Where in the data below does the word "apply" appear? Copy every line that has it.
+---+
(** C14: A COUNT protects one PDU per key: over all SDUs of 1 to 9000 bytes, status reports, retransmissions, data
    recoveries and re-establishments of a bearer, whatever bytes arrive at its receiving entity, two PDUs that were ever
    sent with the same COUNT and the same ciphering key are the same bytes, so a key stream is never used for two
    messages, provided that every re-establishment brings a ciphering key not used before (the code does not check
    this, and SRBs and UM bearers restart the COUNT).  Every COUNT used since the COUNT was last reset is below TX_NEXT;
    and the next SDU is always handled, with COUNT TX_NEXT, until TX_NEXT reaches the hard limit. *)
Theorem pdcp_keystream_never_reused l0 l sdu : link_fresh l0 -> rtc (pdcp_link_step (fun _ _ => True)) l0 l -> pdcp_sdu_ok sdu ->
  (forall k k' c p p', (k, c, p) ∈ lk_sent l -> (k', c, p') ∈ lk_sent l -> k_128_enc k = k_128_enc k' -> p = p')
  /\ (forall c p, (c, p) ∈ lk_air l -> 0 <= c < tx_next (lk_tx l))
  /\ exists t evs, pdcp_handle_sdu (lk_tx l) sdu = Some (t, evs)
     /\ if tx_next (lk_tx l) =? max_count_hard (ptx_max_count (ptx_cfg (lk_tx l)))
        then tx_pdus evs = [] /\ tx_next t = tx_next (lk_tx l)
        else (exists pdu, tx_pdus evs = [pdu] /\ tx_protect (lk_tx l) sdu (tx_next (lk_tx l)) = Some pdu)
             /\ tx_next t = tx_next (lk_tx l) + 1.
Proof.
  intros H0 Hs Hsdu. pose proof (ltx_inv_reachable _ _ _ H0 Hs) as Hinv. split_and!.
  - by apply sent_once.
  - intros c p Hp. destruct (li_air _ Hinv _ _ Hp) as (s & Hc & _).
    destruct (carries_sdu_ok _ _ _ (li_tx _ Hinv) Hc) as (_ & Hu & Hlt). unfold is_u32 in Hu. cbn in *. lia.
  - pose proof (pt_next _ _ (li_tx _ Hinv)) as Hn. pose proof (pt_limit _ _ (li_tx _ Hinv)).
    destruct (pdcp_handle_sdu_spec _ _ _ (li_tx _ Hinv) Hsdu (li_srb _ Hinv)) as (t & evs & Hh & (Hcfg & _) & Hcase).
    exists t, evs. split; [done|]. destruct Hcase as [(Heq & He & Ht)|(pdu & He & Hp & Ht)].
    + rewrite Heq, Z.eqb_refl. split; [done|]. rewrite (pt_next _ _ Ht), <- Hn. done.
    + pose proof (pt_next _ _ Ht) as Hn'. pose proof (pt_limit _ _ Ht). rewrite length_app in Hn'. cbn in Hn'.
      rewrite Hcfg in *. destruct (Z.eqb_spec (tx_next (lk_tx l)) (max_count_hard (ptx_max_count (ptx_cfg (lk_tx l))))); [lia|].
      split; [by exists pdu|]. lia.
Qed.
End Bearer.

(** The two SDUs arrive in the wrong order and are delivered in the right one; and so they are when the bearer is
    re-established between them. *)
Lemma pdcp_in_order_delivery_witness :
  lk_out ex_link4 = [[10; 11; 12]; [20; 21]] /\ lk_out ex_link5 = [[10; 11; 12]; [20; 21]] /\
  (exists counts, StronglySorted Z.lt counts /\ Forall (fun c => 0 <= c < rx_deliv (prx_st (lk_rx ex_link4))) counts
    /\ Forall2 (fun c sdu => lk_sdus ex_link4 !! Z.to_nat c = Some sdu) counts (lk_out ex_link4)) /\
  exists counts, StronglySorted Z.lt counts /\ Forall (fun c => 0 <= c < rx_deliv (prx_st (lk_rx ex_link5))) counts
    /\ Forall2 (fun c sdu => lk_sdus ex_link5 !! Z.to_nat c = Some sdu) counts (lk_out ex_link5).
Proof.
  split; [reflexivity|]. split; [reflexivity|]. split.
  - destruct (pdcp_in_order_delivery ex_link ex_link4 ex_link_fresh ex_link4_steps) as [H _]. exact H.
  - destruct (pdcp_in_order_delivery ex_link ex_link5 ex_link_fresh ex_link5_steps) as [H _]. exact H.
Defined.

Definition ex_pdu0 : bytes := match lk_air ex_link2 with (_, p) :: _ => p | [] => [] end.

Lemma pdcp_arrival_correct_witness :
  exists sdu r evs ps, lk_sdus ex_link3 !! 0%nat = Some sdu /\ pdcp_handle_pdu (lk_rx ex_link3) ex_pdu0 = Some (r, evs)
    /\ rx_sdus evs = map snd ps /\ ps ++ reorder_queue r = om_assign 0 sdu (reorder_queue (lk_rx ex_link3)).
Proof.
  destruct (pdcp_arrival_correct ex_link ex_link3 0 ex_pdu0 ex_link_fresh ex_link3_steps) as (sdu & r & evs & ps & H1 & H2 & H3 & H4).
  - vm_compute. apply list_elem_of_here.
  - vm_compute. split; congruence.
  - exists sdu, r, evs, ps. destruct (decide _) as [Hd|Hd]; [|exact (conj H1 (conj H2 (conj H3 (proj1 H4))))].
    exfalso. vm_compute in Hd. destruct Hd as [Hd|[Hd|[? Hd]]]; congruence.
Defined.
+---+
■ **YOUR SOLUTION**:
  - by apply sent_once.
  - vm_compute. apply list_elem_of_here.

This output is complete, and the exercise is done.